● **PROBLEM TO WORK ON**
Quote exactly and only this range of lines in the data below: the line that holds "foldl (fun acc p => Z.lor acc (Z.lxor p.1 p.2)) acc" to the line that holds "Theorem constant_time_compare_exact (a", both included.

Saved data entries:
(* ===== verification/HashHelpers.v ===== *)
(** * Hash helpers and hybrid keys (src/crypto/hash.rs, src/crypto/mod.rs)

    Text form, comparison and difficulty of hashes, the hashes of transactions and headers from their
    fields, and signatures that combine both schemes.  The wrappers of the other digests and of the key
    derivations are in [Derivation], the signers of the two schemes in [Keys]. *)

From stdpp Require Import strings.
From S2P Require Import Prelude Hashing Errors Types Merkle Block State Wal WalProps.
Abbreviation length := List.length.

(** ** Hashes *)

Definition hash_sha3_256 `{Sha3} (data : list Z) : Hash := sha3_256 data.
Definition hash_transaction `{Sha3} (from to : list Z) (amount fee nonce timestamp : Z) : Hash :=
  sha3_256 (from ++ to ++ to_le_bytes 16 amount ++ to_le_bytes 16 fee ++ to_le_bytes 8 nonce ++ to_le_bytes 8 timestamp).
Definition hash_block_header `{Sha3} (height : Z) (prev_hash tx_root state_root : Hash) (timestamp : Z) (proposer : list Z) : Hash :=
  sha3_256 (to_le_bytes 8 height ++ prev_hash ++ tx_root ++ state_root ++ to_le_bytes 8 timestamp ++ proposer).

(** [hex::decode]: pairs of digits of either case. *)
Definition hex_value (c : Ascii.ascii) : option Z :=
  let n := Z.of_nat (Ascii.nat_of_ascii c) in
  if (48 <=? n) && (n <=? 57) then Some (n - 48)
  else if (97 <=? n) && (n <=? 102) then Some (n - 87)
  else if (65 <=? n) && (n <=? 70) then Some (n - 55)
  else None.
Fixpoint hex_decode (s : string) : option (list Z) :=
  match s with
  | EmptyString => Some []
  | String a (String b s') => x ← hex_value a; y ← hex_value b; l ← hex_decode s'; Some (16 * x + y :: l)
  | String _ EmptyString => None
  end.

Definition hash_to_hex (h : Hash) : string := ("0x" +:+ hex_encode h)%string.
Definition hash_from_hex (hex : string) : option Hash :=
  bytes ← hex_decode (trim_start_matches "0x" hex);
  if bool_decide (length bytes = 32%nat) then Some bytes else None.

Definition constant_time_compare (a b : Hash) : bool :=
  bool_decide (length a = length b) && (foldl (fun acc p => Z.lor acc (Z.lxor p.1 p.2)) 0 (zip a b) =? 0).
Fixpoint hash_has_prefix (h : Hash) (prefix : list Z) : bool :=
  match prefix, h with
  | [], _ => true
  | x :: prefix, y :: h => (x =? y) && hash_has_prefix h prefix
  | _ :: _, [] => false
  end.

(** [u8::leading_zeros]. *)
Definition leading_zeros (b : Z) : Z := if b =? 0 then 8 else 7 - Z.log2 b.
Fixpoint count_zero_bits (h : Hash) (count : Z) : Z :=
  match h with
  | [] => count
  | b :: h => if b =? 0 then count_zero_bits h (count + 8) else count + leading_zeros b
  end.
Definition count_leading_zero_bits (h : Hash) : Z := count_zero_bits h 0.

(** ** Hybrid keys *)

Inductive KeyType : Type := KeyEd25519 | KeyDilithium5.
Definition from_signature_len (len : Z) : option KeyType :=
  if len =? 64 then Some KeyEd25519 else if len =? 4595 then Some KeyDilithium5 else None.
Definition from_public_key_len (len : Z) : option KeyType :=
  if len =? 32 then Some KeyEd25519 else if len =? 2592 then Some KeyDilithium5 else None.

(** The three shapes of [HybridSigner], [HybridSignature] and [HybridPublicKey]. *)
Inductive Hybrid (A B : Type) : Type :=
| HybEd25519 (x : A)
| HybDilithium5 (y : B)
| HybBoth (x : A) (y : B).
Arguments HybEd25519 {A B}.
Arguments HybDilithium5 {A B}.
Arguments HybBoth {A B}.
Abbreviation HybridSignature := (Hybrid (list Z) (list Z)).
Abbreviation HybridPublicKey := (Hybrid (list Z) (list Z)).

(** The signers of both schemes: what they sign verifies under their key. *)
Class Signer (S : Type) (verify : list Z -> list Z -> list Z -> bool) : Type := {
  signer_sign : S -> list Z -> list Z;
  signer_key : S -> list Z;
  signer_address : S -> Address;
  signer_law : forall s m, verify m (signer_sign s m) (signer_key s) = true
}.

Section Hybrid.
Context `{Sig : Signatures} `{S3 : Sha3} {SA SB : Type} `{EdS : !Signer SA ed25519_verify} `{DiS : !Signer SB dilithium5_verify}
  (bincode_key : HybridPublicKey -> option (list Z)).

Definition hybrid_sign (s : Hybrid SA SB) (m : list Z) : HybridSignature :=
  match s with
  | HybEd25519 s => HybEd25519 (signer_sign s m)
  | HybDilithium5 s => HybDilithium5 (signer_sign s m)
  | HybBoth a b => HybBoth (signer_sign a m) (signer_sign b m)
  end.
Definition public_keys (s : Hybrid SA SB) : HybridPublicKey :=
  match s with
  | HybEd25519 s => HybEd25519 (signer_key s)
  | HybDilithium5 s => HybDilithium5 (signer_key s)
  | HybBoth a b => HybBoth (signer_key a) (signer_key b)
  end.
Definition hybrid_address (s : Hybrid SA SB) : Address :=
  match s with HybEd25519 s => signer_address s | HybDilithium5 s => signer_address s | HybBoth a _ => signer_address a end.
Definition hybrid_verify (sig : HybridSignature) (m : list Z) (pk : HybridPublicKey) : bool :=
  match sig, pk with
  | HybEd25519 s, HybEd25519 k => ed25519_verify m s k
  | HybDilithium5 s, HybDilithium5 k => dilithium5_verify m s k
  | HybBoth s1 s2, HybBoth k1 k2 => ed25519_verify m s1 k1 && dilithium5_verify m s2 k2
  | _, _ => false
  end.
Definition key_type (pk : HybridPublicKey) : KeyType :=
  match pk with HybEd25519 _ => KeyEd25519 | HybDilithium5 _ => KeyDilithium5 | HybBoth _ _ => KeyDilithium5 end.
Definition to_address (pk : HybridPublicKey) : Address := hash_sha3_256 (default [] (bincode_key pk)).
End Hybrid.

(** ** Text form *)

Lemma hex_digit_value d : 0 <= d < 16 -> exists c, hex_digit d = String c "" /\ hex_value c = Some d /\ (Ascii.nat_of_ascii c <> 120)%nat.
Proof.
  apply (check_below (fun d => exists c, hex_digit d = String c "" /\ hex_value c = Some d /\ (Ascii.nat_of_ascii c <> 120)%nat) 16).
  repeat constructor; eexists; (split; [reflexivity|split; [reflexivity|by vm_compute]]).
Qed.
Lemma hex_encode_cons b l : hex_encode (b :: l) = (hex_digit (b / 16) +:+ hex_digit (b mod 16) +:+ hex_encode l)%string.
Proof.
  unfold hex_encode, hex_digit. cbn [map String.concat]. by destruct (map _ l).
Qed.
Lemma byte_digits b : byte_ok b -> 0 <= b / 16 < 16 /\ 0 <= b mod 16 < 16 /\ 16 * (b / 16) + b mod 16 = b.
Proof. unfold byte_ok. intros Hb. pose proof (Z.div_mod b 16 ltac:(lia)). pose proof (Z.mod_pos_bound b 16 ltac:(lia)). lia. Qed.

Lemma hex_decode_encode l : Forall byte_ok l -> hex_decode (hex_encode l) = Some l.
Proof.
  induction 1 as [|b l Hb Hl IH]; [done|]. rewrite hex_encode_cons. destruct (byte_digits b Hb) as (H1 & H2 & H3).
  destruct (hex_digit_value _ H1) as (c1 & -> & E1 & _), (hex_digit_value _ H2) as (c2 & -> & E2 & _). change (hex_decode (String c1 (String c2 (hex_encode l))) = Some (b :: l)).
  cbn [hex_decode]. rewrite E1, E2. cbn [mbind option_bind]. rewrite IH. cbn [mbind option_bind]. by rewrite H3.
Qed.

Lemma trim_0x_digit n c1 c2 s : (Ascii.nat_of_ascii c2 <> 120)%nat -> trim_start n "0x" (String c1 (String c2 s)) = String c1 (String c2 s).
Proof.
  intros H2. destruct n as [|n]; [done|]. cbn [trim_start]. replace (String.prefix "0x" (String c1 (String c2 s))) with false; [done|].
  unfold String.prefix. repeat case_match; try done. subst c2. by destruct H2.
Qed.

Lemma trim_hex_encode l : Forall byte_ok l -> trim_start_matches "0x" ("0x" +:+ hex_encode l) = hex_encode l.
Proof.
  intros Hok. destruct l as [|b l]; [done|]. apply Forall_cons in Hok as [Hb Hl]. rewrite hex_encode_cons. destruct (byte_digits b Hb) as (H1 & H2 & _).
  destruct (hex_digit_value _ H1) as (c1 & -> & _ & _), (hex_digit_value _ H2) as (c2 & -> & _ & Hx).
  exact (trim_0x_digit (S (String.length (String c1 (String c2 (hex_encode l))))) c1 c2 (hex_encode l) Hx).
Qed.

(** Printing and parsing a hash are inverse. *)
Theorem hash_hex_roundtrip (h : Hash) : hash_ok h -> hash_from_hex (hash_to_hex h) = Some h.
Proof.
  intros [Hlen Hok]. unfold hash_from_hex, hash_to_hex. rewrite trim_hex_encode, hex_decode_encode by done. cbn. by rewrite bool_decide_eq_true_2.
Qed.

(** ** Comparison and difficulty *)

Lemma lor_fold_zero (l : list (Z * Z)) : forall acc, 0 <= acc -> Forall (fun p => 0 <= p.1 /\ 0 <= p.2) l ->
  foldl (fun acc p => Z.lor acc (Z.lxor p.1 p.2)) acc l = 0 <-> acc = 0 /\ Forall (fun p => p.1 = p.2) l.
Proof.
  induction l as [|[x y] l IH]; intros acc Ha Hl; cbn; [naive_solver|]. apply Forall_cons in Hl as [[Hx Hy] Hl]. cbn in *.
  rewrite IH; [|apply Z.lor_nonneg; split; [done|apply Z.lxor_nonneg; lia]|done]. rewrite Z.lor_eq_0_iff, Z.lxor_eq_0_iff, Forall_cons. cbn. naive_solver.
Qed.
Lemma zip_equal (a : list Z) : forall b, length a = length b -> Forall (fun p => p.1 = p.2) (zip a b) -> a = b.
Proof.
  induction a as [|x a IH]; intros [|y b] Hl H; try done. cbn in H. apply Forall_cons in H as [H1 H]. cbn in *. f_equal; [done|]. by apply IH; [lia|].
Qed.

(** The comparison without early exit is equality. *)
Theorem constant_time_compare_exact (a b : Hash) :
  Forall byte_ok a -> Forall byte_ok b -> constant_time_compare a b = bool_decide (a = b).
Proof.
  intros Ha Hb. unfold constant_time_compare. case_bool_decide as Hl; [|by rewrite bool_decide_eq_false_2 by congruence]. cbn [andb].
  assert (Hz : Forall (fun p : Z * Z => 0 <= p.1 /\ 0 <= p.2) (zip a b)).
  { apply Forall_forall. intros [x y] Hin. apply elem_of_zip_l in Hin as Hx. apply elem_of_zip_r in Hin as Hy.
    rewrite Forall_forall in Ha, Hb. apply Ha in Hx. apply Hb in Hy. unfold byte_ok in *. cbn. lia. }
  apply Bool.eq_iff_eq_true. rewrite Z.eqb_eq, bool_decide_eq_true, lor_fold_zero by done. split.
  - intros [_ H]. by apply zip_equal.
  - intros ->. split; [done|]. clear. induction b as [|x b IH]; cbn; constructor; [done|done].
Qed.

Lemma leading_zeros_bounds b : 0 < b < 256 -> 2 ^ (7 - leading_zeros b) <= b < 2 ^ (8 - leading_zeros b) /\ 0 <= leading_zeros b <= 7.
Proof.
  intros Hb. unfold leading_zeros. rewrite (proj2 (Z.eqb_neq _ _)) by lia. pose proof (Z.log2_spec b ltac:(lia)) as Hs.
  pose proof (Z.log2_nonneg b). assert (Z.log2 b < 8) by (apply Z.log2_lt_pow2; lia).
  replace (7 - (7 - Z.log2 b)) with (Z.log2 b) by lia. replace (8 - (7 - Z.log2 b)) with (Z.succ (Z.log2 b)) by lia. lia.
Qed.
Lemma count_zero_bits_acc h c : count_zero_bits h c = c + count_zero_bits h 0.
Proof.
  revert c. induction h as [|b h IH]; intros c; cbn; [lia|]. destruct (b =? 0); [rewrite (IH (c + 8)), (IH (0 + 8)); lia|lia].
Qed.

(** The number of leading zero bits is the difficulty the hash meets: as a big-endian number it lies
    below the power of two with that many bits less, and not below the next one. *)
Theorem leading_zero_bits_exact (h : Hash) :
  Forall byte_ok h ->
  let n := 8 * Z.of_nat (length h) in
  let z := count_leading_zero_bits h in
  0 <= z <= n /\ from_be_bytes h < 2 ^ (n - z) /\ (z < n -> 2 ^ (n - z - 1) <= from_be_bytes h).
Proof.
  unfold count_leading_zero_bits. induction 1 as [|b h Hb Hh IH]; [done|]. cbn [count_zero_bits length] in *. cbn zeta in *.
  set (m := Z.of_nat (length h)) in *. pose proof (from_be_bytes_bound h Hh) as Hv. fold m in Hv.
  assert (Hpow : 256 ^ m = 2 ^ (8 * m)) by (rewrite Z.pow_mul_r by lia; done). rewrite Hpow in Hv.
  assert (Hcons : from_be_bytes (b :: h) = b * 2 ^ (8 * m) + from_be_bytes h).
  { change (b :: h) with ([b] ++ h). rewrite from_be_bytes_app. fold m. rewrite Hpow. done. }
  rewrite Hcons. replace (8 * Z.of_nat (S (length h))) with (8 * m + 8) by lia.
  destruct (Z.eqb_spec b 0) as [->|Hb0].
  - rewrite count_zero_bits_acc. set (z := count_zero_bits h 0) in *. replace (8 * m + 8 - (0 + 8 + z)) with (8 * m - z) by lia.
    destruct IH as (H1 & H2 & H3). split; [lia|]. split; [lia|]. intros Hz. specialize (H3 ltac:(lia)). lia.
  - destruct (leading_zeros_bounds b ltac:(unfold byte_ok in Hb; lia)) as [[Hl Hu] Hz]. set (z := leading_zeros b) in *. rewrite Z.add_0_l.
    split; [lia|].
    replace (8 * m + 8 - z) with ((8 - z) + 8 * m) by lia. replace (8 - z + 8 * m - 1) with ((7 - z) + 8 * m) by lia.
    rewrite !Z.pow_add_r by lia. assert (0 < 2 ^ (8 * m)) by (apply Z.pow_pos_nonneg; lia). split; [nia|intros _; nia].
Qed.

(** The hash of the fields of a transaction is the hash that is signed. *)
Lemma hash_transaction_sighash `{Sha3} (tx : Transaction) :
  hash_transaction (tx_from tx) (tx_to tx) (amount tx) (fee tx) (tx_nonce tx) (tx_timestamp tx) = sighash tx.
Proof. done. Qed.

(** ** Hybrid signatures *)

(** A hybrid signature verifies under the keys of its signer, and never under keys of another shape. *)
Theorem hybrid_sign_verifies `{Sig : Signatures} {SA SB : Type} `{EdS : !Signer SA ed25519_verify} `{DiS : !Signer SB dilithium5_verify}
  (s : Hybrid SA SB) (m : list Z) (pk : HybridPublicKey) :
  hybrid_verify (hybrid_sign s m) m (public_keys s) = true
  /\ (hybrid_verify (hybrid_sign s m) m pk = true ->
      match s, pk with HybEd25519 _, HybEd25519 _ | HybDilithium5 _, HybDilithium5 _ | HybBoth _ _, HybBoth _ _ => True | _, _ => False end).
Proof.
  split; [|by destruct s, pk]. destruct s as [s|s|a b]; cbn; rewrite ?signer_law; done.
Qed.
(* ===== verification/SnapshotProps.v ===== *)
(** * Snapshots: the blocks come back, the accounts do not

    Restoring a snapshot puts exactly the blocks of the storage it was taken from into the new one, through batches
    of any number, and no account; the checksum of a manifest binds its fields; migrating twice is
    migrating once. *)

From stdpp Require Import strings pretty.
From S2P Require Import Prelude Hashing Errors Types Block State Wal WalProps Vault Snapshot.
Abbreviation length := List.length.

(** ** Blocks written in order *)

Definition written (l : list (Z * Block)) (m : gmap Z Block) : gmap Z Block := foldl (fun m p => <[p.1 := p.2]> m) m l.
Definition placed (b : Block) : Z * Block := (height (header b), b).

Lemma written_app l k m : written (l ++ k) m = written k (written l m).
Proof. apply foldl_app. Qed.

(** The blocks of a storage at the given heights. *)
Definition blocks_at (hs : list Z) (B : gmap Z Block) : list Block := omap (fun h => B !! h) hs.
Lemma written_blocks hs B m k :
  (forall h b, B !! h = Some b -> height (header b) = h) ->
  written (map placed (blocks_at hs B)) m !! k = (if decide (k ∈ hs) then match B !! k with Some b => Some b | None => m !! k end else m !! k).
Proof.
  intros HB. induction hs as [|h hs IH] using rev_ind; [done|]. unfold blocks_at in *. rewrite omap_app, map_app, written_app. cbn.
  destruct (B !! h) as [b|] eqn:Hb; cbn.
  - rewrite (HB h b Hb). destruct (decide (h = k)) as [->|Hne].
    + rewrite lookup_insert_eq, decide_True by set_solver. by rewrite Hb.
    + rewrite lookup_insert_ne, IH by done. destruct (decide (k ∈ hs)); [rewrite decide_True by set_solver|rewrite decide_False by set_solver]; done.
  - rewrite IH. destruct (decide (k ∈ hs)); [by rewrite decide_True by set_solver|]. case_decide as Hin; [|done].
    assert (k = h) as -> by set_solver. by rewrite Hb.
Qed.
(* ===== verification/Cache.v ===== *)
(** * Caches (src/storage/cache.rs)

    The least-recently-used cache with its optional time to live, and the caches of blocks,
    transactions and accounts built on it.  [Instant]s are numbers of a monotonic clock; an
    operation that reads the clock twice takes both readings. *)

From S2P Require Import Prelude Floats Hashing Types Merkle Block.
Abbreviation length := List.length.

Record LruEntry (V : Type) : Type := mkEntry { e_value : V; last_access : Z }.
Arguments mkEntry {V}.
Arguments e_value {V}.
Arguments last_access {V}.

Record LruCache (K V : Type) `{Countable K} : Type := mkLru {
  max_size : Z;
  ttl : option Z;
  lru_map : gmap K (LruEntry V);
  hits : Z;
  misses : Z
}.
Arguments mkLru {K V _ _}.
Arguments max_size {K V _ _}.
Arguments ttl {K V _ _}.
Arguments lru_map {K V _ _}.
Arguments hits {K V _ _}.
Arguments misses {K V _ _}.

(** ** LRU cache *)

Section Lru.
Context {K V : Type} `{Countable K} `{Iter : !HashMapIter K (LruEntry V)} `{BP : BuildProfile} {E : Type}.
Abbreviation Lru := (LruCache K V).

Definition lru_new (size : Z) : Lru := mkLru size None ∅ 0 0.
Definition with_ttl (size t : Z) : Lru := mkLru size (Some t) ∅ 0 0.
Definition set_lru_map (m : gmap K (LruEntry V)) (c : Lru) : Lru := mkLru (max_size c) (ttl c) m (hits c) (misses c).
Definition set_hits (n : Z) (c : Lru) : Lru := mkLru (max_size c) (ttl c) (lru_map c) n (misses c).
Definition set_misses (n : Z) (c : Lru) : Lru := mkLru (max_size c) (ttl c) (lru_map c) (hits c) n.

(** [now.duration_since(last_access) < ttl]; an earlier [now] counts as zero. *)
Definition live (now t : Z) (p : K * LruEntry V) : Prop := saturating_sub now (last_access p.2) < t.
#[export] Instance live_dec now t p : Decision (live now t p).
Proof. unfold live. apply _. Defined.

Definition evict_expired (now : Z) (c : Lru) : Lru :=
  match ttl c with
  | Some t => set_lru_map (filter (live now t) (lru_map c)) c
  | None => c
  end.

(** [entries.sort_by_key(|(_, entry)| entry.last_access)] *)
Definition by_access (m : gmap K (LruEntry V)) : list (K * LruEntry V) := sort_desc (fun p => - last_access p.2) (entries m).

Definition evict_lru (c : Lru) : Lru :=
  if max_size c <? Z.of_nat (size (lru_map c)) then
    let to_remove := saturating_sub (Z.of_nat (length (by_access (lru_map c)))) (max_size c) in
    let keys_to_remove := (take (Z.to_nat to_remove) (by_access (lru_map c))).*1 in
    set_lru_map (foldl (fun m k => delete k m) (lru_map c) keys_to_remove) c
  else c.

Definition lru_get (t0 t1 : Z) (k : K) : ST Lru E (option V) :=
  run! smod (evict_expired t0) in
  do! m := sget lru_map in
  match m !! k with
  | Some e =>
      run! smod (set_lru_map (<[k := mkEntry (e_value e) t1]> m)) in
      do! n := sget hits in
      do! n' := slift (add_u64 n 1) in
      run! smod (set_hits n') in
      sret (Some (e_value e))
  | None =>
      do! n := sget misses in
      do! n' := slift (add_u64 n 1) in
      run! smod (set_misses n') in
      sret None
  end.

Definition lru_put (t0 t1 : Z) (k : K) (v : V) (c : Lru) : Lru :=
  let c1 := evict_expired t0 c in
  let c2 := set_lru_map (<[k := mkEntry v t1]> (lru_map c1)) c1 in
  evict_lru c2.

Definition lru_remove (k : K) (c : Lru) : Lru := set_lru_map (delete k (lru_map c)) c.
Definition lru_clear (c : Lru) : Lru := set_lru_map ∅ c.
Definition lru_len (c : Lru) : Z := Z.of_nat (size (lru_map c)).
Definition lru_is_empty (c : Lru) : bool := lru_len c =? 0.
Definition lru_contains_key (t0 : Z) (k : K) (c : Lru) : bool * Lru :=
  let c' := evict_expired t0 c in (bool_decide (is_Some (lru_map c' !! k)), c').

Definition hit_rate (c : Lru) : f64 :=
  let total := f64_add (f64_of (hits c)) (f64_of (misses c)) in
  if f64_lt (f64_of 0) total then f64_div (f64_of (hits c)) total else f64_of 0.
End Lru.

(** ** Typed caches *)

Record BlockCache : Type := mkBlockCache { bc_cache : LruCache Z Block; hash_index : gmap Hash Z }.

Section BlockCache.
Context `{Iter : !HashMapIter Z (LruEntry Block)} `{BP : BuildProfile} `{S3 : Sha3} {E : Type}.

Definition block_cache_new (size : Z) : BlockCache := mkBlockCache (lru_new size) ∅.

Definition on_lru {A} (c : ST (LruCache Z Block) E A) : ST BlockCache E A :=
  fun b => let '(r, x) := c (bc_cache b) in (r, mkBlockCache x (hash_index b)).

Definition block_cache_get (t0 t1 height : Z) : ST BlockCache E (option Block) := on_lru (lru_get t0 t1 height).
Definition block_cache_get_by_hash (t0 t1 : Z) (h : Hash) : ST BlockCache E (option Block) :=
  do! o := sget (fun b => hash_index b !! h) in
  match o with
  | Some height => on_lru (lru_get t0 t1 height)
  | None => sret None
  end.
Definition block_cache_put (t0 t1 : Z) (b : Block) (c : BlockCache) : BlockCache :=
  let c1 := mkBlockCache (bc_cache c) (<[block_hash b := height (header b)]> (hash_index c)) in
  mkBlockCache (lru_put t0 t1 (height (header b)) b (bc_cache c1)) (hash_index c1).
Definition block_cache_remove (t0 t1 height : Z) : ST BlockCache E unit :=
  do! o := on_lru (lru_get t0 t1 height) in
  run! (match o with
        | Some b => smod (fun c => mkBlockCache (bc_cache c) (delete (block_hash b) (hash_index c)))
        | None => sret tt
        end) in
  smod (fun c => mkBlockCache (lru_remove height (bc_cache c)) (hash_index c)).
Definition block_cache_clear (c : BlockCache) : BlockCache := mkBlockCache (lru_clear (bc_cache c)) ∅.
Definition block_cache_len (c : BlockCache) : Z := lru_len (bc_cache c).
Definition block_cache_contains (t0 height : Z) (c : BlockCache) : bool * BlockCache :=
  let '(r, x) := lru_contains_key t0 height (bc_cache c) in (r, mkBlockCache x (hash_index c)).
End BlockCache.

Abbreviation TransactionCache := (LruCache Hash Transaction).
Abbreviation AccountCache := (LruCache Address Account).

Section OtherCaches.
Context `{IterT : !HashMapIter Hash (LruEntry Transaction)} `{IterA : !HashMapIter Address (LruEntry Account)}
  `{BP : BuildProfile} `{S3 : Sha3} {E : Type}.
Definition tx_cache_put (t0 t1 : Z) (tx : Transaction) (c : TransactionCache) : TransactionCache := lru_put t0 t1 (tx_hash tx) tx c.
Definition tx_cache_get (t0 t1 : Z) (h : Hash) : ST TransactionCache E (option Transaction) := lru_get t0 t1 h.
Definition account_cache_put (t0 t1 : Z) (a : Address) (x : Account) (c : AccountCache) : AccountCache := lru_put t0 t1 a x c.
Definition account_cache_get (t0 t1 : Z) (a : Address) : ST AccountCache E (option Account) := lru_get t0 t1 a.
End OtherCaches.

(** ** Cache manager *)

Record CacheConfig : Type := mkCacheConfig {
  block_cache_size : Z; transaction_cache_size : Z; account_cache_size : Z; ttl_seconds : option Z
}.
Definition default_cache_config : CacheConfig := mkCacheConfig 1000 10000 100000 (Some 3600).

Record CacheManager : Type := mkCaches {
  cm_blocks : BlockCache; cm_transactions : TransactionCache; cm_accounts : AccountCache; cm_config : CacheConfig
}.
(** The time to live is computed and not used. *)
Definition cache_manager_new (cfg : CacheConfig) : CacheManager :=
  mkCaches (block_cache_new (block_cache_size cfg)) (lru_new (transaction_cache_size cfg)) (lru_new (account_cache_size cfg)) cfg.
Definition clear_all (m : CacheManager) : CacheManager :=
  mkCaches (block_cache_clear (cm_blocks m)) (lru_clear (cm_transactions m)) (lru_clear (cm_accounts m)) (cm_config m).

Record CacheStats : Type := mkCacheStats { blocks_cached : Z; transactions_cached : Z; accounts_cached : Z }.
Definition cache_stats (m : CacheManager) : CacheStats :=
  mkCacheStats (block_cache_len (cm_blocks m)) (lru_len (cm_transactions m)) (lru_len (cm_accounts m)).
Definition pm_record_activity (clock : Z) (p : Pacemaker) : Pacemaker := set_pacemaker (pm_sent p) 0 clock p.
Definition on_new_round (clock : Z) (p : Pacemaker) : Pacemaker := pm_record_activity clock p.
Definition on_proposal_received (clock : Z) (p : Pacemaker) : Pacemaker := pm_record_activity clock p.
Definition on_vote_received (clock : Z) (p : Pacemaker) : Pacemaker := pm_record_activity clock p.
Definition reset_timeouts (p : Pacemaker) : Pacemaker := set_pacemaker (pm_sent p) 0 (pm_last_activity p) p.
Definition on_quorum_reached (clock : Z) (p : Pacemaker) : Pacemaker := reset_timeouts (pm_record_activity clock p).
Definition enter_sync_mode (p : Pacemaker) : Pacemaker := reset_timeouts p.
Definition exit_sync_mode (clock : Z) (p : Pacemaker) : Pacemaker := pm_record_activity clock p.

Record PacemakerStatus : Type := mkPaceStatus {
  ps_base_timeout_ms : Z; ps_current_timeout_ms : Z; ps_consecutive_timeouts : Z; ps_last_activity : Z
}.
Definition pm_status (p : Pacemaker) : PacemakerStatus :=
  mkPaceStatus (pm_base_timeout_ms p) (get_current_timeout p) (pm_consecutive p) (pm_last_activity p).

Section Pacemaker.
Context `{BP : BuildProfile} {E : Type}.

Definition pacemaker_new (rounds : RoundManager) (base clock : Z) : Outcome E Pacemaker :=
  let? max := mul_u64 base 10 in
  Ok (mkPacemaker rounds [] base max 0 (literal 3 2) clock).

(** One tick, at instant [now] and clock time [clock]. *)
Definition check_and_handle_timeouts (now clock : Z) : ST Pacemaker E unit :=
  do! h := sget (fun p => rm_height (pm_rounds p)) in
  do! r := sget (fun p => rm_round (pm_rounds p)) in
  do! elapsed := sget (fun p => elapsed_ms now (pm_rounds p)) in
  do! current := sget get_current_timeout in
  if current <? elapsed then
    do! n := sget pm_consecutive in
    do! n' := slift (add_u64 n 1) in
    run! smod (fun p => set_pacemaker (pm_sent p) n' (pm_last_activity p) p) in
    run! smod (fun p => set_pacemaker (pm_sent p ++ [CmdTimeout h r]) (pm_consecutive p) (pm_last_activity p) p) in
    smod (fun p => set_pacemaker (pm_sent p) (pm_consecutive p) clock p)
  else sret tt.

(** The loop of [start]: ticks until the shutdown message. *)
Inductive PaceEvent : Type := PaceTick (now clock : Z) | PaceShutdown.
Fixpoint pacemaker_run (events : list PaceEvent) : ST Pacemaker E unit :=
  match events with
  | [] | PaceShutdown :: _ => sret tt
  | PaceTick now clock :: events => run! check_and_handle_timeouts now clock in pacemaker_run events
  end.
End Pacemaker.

● **RESPONSE TO THIS TASK**
  foldl (fun acc p => Z.lor acc (Z.lxor p.1 p.2)) acc l = 0 <-> acc = 0 /\ Forall (fun p => p.1 = p.2) l.
Proof.
  induction l as [|[x y] l IH]; intros acc Ha Hl; cbn; [naive_solver|]. apply Forall_cons in Hl as [[Hx Hy] Hl]. cbn in *.
  rewrite IH; [|apply Z.lor_nonneg; split; [done|apply Z.lxor_nonneg; lia]|done]. rewrite Z.lor_eq_0_iff, Z.lxor_eq_0_iff, Forall_cons. cbn. naive_solver.
Qed.
Lemma zip_equal (a : list Z) : forall b, length a = length b -> Forall (fun p => p.1 = p.2) (zip a b) -> a = b.
Proof.
  induction a as [|x a IH]; intros [|y b] Hl H; try done. cbn in H. apply Forall_cons in H as [H1 H]. cbn in *. f_equal; [done|]. by apply IH; [lia|].
Qed.

(** The comparison without early exit is equality. *)
Theorem constant_time_compare_exact (a b : Hash) :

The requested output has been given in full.